Sept. 9 (Bloomberg) -- Neiman Marcus Inc., the Dallas-based luxury chain, agreed to sell itself to Ares Management LLC and the Canada Pension Plan Investment Board for $6 billion.
Ares and the pension fund will hold an equal economic interest in Neiman, and the chain’s management will retain a minority stake, the buyers said in a statement today. The deal probably ends prospects for a Neiman initial public offering.
Neiman’s private-equity owners TPG Capital and Warburg Pincus LLC paid about $5.1 billion for the Dallas-based retailer in 2005. Neiman’s sales haven’t returned to the level seen before the 2008 financial crisis as luxury shoppers have been slow to return to stores.
“Neiman is an excellent brand and an excellent company,” Michael Appel, founder of Appel Associates LLC, a retail consultancy, said in a phone interview yesterday. “The question is what can the buyers do with it?
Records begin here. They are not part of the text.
(** The float64 nearest to [q]: 53 significant bits, ties to even. *)
Definition round_float64 (q : Q) : Q :=
  if Qeq_bool q 0 then 0%Q
  else
    let e := log2_floor (Qabs q) - 52 in
    let m := round_half_even (Qabs q / 2 ^ e) in
    ((if Qle_bool 0 q then 1 else -1) * (inject_Z m * 2 ^ e))%Q.


(** [np.finfo(np.float64).eps] *)
Definition eps : Q := 1 # (2 ^ 52).

(** The conversion to float64 that the scaler starts with: an integer is
    rounded, a text is parsed.  [float_of_string s] is a number, a missing
    value, or [None] when the text is not a number (or is infinite, which
    the scaler refuses as well). *)
Definition to_float64 (float_of_string : string -> option (option Q))
  (c : cell) : option (option Q) :=
  match c with
  | CInt z => Some (Some (round_float64 (inject_Z z)))
  | CFloat q => Some (Some q)
  | CBool b => Some (Some (Q_of_bool b))
  | CNaN => Some None
  | CStr s => float_of_string s
  end.

Definition present (float_of_string : string -> option (option Q))
  (l : list cell) : list Q :=
  flat_map
    (fun c => match to_float64 float_of_string c with
              | Some (Some q) => [q]
              | _ => []
              end)
    l.

Definition Qmin_list (l : list Q) : option Q :=
  match l with
  | [] => None
  | x :: t => Some (fold_right Qmin x t)
  end.

Definition Qmax_list (l : list Q) : option Q :=
  match l with
  | [] => None
  | x :: t => Some (fold_right Qmax x t)
  end.

(** What [MinMaxScaler.fit] keeps for a column: [scale_] and [min_] for the
    feature range (0, 1).  A range below [10 * eps] is replaced by 1. *)
Definition fit (float_of_string : string -> option (option Q))
  (l : list cell) : option (Q * Q) :=
  match Qmin_list (present float_of_string l),
        Qmax_list (present float_of_string l) with
  | Some data_min, Some data_max =>
      let data_range := round_float64 (data_max - data_min) in
      let scale_ :=
        round_float64 (1 / (if Qle_bool (10 * eps) data_range then data_range
                      else 1)) in
      let min_ := round_float64 (0 - round_float64 (data_min * scale_)) in
      Some (scale_, min_)
  | _, _ => None
  end.

(** [X *= scale_] and then [X += min_] *)
Definition transform (float_of_string : string -> option (option Q))
  (p : option (Q * Q)) (c : cell) : cell :=
  match p, to_float64 float_of_string c with
  | Some (scale_, min_), Some (Some x) =>
      CFloat (round_float64 (round_float64 (x * scale_) + min_))
  | _, _ => CNaN
  end.

Definition scalable (float_of_string : string -> option (option Q))
  (l : list cell) : bool :=
  forallb (fun c => match to_float64 float_of_string c with
                    | Some _ => true
                    | None => false
                    end)
          l.

(** [df_scaled[cols_to_scale] = scaler.fit_transform(df_scaled[cols_to_scale])]
    for every column but [pseudo].  [None] is the error sklearn raises on a
    table without rows, without a column to scale, or with a text that is
    not a number. *)
Definition scaling (float_of_string : string -> option (option Q))
  (df : DataFrame) : option DataFrame :=
  let cols := frame_columns df in
  let is_key := fun c : (string * dtype) * list cell =>
    String.eqb (fst (fst c)) "pseudo" in
  let cols_to_scale := filter (fun c => negb (is_key c)) cols in
  match rows df, cols_to_scale with
  | [], _ | _, [] => None
  | _, _ =>
      if forallb (fun c => scalable float_of_string (snd c)) cols_to_scale
      then
        let params :=
          map (fun c => if is_key c then None
                        else Some (fit float_of_string (snd c)))
              cols in
        Some
          {| columns :=
               map (fun c => if String.eqb (fst c) "pseudo" then c
                             else (fst c, float64))
                   (columns df);
             rows :=
               map (fun r =>
                      (fst r,
                       map (fun pc =>
                              match fst pc with
                              | None => snd pc
                              | Some p => transform float_of_string p (snd pc)
                              end)
                           (combine params (snd r))))
                   (rows df) |}
      else None
  end.
Lemma smoke04_ingress id w :
  provisions ingress_unit
    (fst (run_test id Smoke04.test_create_ingress w)).
Proof. unfold Smoke04.test_create_ingress. run_world; settle_unit. Qed.

Lemma smoke03_namespace id w :
  provisions namespace_unit
    (fst (run_test id Smoke03.test_create_namespace w)).
Proof. unfold Smoke03.test_create_namespace. run_world; settle_unit. Qed.

Lemma smoke03_deployment id w :
  provisions deployment_unit
    (fst (run_test id Smoke03.test_create_deployment w)).
Proof. unfold Smoke03.test_create_deployment. run_world; settle_unit. Qed.

Lemma gfk_namespace id w :
  provisions namespace_unit
    (fst (run_test id SmokeGfk.test_create_namespace w)).
Proof. unfold SmokeGfk.test_create_namespace. run_world; settle_unit. Qed.

Ltac settle_read :=
  cbn [fst];
  match goal with
  | |- context [getattr_metadata ?v] => destruct v as [| |[[? ?]|]|]
  | _ => idtac
  end;
  settle_checks;
  (eexists; split; [reflexivity | settle_checks]).

Lemma gitops09_namespace id w :
  verifies (read_namespace "test-namespace")
    (fst (run_test id GitOps09.test_flask_application_namespace w)).
Proof.
  unfold GitOps09.test_flask_application_namespace, verifies.
  run_world; settle_read.
Qed.

Lemma gitops09_deployment id w :
  verifies (read_deployment "flask" "test-namespace")
    (fst (run_test id GitOps09.test_flask_application_deployment w)).
Proof.
  unfold GitOps09.test_flask_application_deployment, verifies.
  run_world; settle_read.
Qed.

Lemma gitops09_service id w :
  verifies (read_service "flask" "test-namespace")
    (fst (run_test id GitOps09.test_flask_application_service w)).
Proof.
  unfold GitOps09.test_flask_application_service, verifies.
  run_world; settle_read.
Qed.

Lemma gitops09_ingress id w :
  verifies (read_ingress "flask" "test-namespace")
    (fst (run_test id GitOps09.test_flask_application_ingress w)).
Proof.
  unfold GitOps09.test_flask_application_ingress, verifies.
  run_world; settle_read.
Qed.

Lemma gitops09_internal_deployment id w :
  verifies (read_deployment "flask-internal" "test-namespace")
    (fst (run_test id GitOps09.test_flask_internal_application_deployment
            w)).
Proof.
  unfold GitOps09.test_flask_internal_application_deployment, verifies.
  run_world; settle_read.
Qed.

Lemma gitops09_internal_service id w :
  verifies (read_service "flask-internal" "test-namespace")
    (fst (run_test id GitOps09.test_flask_internal_application_service w)).
Proof.
  unfold GitOps09.test_flask_internal_application_service, verifies.
  run_world; settle_read.
Qed.

Lemma gitops09_service2_namespace id w :
  verifies (read_namespace "service2")
    (fst (run_test id GitOps09.test_flask_service2_application_namespace
            w)).
Proof.
  unfold GitOps09.test_flask_service2_application_namespace, verifies.
  run_world; settle_read.
Qed.

Lemma gitops09_service2_deployment id w :
  verifies (read_deployment "flask-different-namespace" "service2")
    (fst (run_test id GitOps09.test_flask_service2_application_deployment
            w)).
Proof.
  unfold GitOps09.test_flask_service2_application_deployment, verifies.
  run_world; settle_read.
Qed.

Lemma gitops09_service2_service id w :
  verifies (read_service "flask-different-namespace" "service2")
    (fst (run_test id GitOps09.test_flask_service2_application_service w)).
Proof.
  unfold GitOps09.test_flask_service2_application_service, verifies.
  run_world; settle_read.
Qed.

Lemma gitops06_namespace id w :
  verifies (read_namespace "test-namespace")
    (fst (run_test id GitOps06.test_flask_application_namespace w)).
Proof.
  unfold GitOps06.test_flask_application_namespace, verifies.
  run_world; settle_read.
Qed.

Lemma gitops06_deployment id w :
  verifies (read_deployment "flask" "test-namespace")
    (fst (run_test id GitOps06.test_flask_application_deployment w)).
Proof.
  unfold GitOps06.test_flask_application_deployment, verifies.
  run_world; settle_read.
Qed.

Lemma gitops06_service id w :
  verifies (read_service "flask" "test-namespace")
    (fst (run_test id GitOps06.test_flask_application_service w)).
Proof.
  unfold GitOps06.test_flask_application_service, verifies.
  run_world; settle_read.
Qed.

Lemma gitops06_ingress id w :
  verifies (read_ingress "flask" "test-namespace")
    (fst (run_test id GitOps06.test_flask_application_ingress w)).
Proof.
  unfold GitOps06.test_flask_application_ingress, verifies.
  run_world; settle_read.
Qed.

Lemma teardown_report (td : M W unit) w :
  td = (_ <- do_call (DeleteNamespace "test-namespace") ;; ret tt) ->
  exists res,
    calls (fst (run_test "teardown_class" td w))
    = [{| e_call := DeleteNamespace "test-namespace"; e_result := res |}].
Proof. intros ->. run_world; cbn; eauto. Qed.

End UnitFacts.

Section ProtocolFacts.
Import Py Pytest Protocol.

Lemma verdict_executed k res :
  match verdict k res with Skipped _ => False | _ => True end.
Proof.
  unfold verdict. destruct res as [[| |[md|]|]|f]; try done.
  by destruct (identity_ok k md).
Qed.

Lemma verifies_ran k r : verifies k r -> ran r.
Proof.
  intros (res & Hc & Ho). unfold ran, executed. rewrite Hc, Ho.
  pose proof (verdict_executed k res). split; [| done].
  by destruct (verdict k res).
Qed.

Lemma provisions_ran u r : provisions u r -> ran r.
Proof.
  unfold ran, executed.
  intros [f Hc Ho | m f Hc Ho | m o res Hc Ho]; rewrite Hc, Ho;
    split; try done.
  pose proof (verdict_executed (u_check u) res).
  by destruct (verdict (u_check u) res).
Qed.
(** The cross-border index: the client, then the official provider when
    there is a client, then the fund proxy unless the official provider
    gave metrics. *)
Lemma fetch_index_data_special (symbol : string) (st st1 : State) (pro : option pro_api) :
  TushareClient.get_instance w st = (Ok pro, st1) ->
  fetch_index_data w special symbol st =
    match pro with
    | Some p =>
        match settle (df ← tushare_answer w p; DataFetcher.tushare_metrics df) with
        | Some m => (Ok (Some m), record_call (tushare_call w) st1)
        | None => DataFetcher.fetch_zhonggai_etf w (record_call (tushare_call w) st1)
        end
    | None => DataFetcher.fetch_zhonggai_etf w st1
    end.
Proof.
  intros Hget. unfold fetch_index_data, special.
  rewrite decide_True by done. run_monad. rewrite Hget.
  destruct pro as [p|].
  - rewrite fetch_zhonggai_tushare_run.
    destruct (settle _) as [m|]; [done|].
    by rewrite fetch_zhonggai_etf_run.
  - simpl. by rewrite fetch_zhonggai_etf_run.
Qed.

(** Every other index: the prefix of the code selects the fetcher. *)
Lemma fetch_index_data_plain (name symbol : string) (st : State) :
  name <> special ->
  fetch_index_data w name symbol st =
    if Py.startswith symbol "hk" then DataFetcher.fetch_hongkong_index w symbol st
    else if Py.startswith symbol "gb" then DataFetcher.fetch_us_index w symbol st
    else DataFetcher.fetch_a_share_index w symbol st.
Proof.
  intros Hname. unfold fetch_index_data.
  rewrite decide_False by done. unfold try_except.
  destruct (Py.startswith symbol "hk").
  - by rewrite fetch_hongkong_index_run.
  - destruct (Py.startswith symbol "gb").
    + by rewrite fetch_us_index_run.
    + by rewrite fetch_a_share_index_run.
Qed.
(* ===== verification/CString.v ===== *)
(** * C strings and the string functions the sources call

    A [const char *] argument is the list of its bytes before the
    terminating NUL ([cstring]); a [char] array is the list of all its
    bytes.  [strlen], [strncpy], [strncmp], [strchr] are translated on
    these. *)

From S2P Require Import Prelude Cint.

(** The bytes of a C string: non-NUL bytes. *)
Definition cstring (s : list Z) : Prop := Forall (λ b, 0 < b < 256) s.

Definition strlen (s : list Z) : Z := Z.of_nat (length s).

(** The bytes of an array up to its first NUL. *)
Fixpoint c_str (bs : list Z) : list Z :=
  match bs with
  | [] => []
  | b :: bs => if b =? 0 then [] else b :: c_str bs
  end.

(** [strncpy(dst, src, n)]: the [n] bytes written, NUL-padded. *)
Definition strncpy_bytes (src : list Z) (n : nat) : list Z :=
  take n (src ++ replicate n 0).

(** [strncpy] into an array at least [n] bytes long. *)
Definition strncpy (dst src : list Z) (n : nat) : list Z :=
  strncpy_bytes src n ++ drop n dst.

(** [strncmp(a, b, n)]; a missing byte is the terminating NUL. *)
Fixpoint strncmp (a b : list Z) (n : nat) : Z :=
  match n with
  | O => 0
  | S n =>
      let x := List.hd 0 a in
      let y := List.hd 0 b in
      if x =? y then (if x =? 0 then 0 else strncmp (tail a) (tail b) n)
      else x - y
  end.

(** [strcmp(a, b)] on two C strings, zero exactly on equal strings. *)
Definition strcmp (a b : list Z) : Z :=
  strncmp a b (S (Nat.max (length a) (length b))).

(** ** Lemmas *)

Lemma cstring_bytes s : cstring s → bytes s.
Proof. intros H. eapply Forall_impl; [exact H|]. unfold byte. lia. Qed.

Lemma strncpy_bytes_length src n : length (strncpy_bytes src n) = n.
Proof. unfold strncpy_bytes. len. Qed.
#[export] Hint Rewrite strncpy_bytes_length : len.

Lemma strncpy_bytes_bytes src n : cstring src → bytes (strncpy_bytes src n).
Proof.
  intros H. unfold strncpy_bytes. apply Forall_take, Forall_app. split.
  - by apply cstring_bytes.
  - apply Forall_replicate. unfold byte. lia.
Qed.

Lemma strncpy_length dst src n :
  (n ≤ length dst)%nat → length (strncpy dst src n) = length dst.
Proof. intros. unfold strncpy. len. Qed.

Lemma strncpy_bytes_cons x s n :
  strncpy_bytes (x :: s) (S n) = x :: strncpy_bytes s n.
Proof.
  unfold strncpy_bytes. cbn [take app]. f_equal.
  rewrite !take_app. f_equal. rewrite !take_replicate. f_equal. lia.
Qed.

Lemma strncpy_bytes_nil n : strncpy_bytes [] n = replicate n 0.
Proof. unfold strncpy_bytes. cbn [app]. rewrite take_replicate. f_equal. lia. Qed.

(** Comparing a stored name with a string compares their first [n] bytes. *)
Lemma strncmp_strncpy (s t : list Z) n m :
  (n ≤ m)%nat → cstring s → cstring t →
  strncmp (strncpy_bytes s m) t n = 0 ↔ take n s = take n t.
Proof.
  revert s t m. induction n as [|n IH]; intros s t m Hm Hs Ht.
  { cbn. by rewrite !take_0. }
  destruct m as [|m]; [lia|].
  destruct Hs as [|x s Hx Hs].
  - rewrite strncpy_bytes_nil. cbn [strncmp replicate List.hd tail].
    destruct Ht as [|y t Hy Ht]; cbn [List.hd]; [done|].
    destruct (Z.eqb_spec 0 y); [lia|]. cbn [take]. split; [intros ?; lia|intros [=]].
  - rewrite strncpy_bytes_cons. cbn [strncmp List.hd tail take].
    destruct Ht as [|y t Hy Ht]; cbn [List.hd take tail].
    + destruct (Z.eqb_spec x 0); [lia|]. split; [intros ?; lia|intros [=]].
    + destruct (Z.eqb_spec x y).
      * subst. destruct (Z.eqb_spec y 0); [lia|]. rewrite IH by (done || lia).
        split; [by intros ->|by intros [=]].
      * split; [intros ?; lia|intros [=]; lia].
Qed.

Lemma c_str_strncpy_bytes s n :
  cstring s → c_str (strncpy_bytes s n) = take n s.
Proof.
  revert s. induction n as [|n IH]; intros s Hs; [by rewrite take_0|].
  destruct Hs as [|x s Hx Hs].
  - rewrite strncpy_bytes_nil. done.
  - rewrite strncpy_bytes_cons. cbn [c_str take]. zcase; [lia|].
    by rewrite IH.
Qed.

Lemma strncmp_refl s n : strncmp s s n = 0.
Proof.
  revert s. induction n; intros; cbn [strncmp]; [done|].
  rewrite Z.eqb_refl. by zcase.
Qed.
Hope springs eternal. Perhaps they feel that their management and their ability to work with companies will get them the return they are looking for.”
Revenue at Neiman rose 8.6 percent to $4.35 billion in the fiscal year ended July 28 2012. The company runs 41 stores under the same name across the U.S. and two Bergdorf Goodman department stores on New York City’s Fifth Avenue.
Luxury spending in the Americas grew 5 percent on a constant-currency basis in 2012, less than half the 13 percent gain of the previous year, according to Bain & Co. estimates.
The Neiman sale is the second deal in the luxury retail industry in recent months. Hudson’s Bay Co. agreed to buy Saks Inc. for $2.4 billion in July, combining Canada’s largest-department store chain with one of the most prestigious U.S. luxury retailers in a deal that may spur the creation of a real estate investment trust. The transaction, which brings together the Lord & Taylor and Saks Fifth Avenue brands, creates a company that will operate 320 stores.
The deals come at time when the U.S. retail sector has cooled as some consumers have switched their spending to bigger items including cars, homes and home furnishings. The chains that sell apparel and other discretionary goods have suffered, including Nordstrom Inc. and Macy’s Inc., which reported second-quarter sales that trailed analyst estimates.
“It is a difficult environment for luxury companies these days because we’ve seen fewer foreign visitors and the domestic shopper is cutting back because of the uncertain environment,” Walter Loeb, president of Loeb Associates, a New York-based retail consulting firm, said in a phone interview today.
The poor climate may have persuaded Warburg and TPG to go for an outright sale rather than an IPO, Appel said. Neiman filed an IPO registration in June.
Neiman Marcus was founded in Dallas by Herbert Marcus, his sister and her husband A.L. Neiman in 1907. Marcus bought out the Neimans in 1928 and his son Stanley ran the stores from 1952 to 1979. Stanley’s son Richard then became chief executive until 1988, when he resigned, ending 81 years of family management of the chain.
The chain is known for its Christmas catalog, which offers such gifts as limited-edition McLaren cars for $354,000.
Chief Executive Officer Karen Katz has been working to spur sales growth by introducing the chain’s Cusp contemporary fashion concept into its namesake stores to attract younger customers, opening an e-commerce site in China, and rolling out more Last Call outlets.
Katz will remain CEO, Ginger Reeder, a spokeswoman, said in an e-mail. She didn’t provide details of the management minority stake.
Los Angeles-based Ares has invested in Smart & Final Stores Corp., Floor & Décor Outlets of America Inc., and 99 Cents Only Stores, its website says.
Credit Suisse was Neiman’s financial adviser, while RBC Capital Markets and Deutsche Bank Securities Inc. represented Ares and CPPIB. The three firms provided debt financing. Neiman’s legal counsel was Cleary Gottlieb Steen & Hamilton LLP. Proskauer Rose LLP was transaction counsel and Latham & Watkins LLP was finance counsel to the buyers.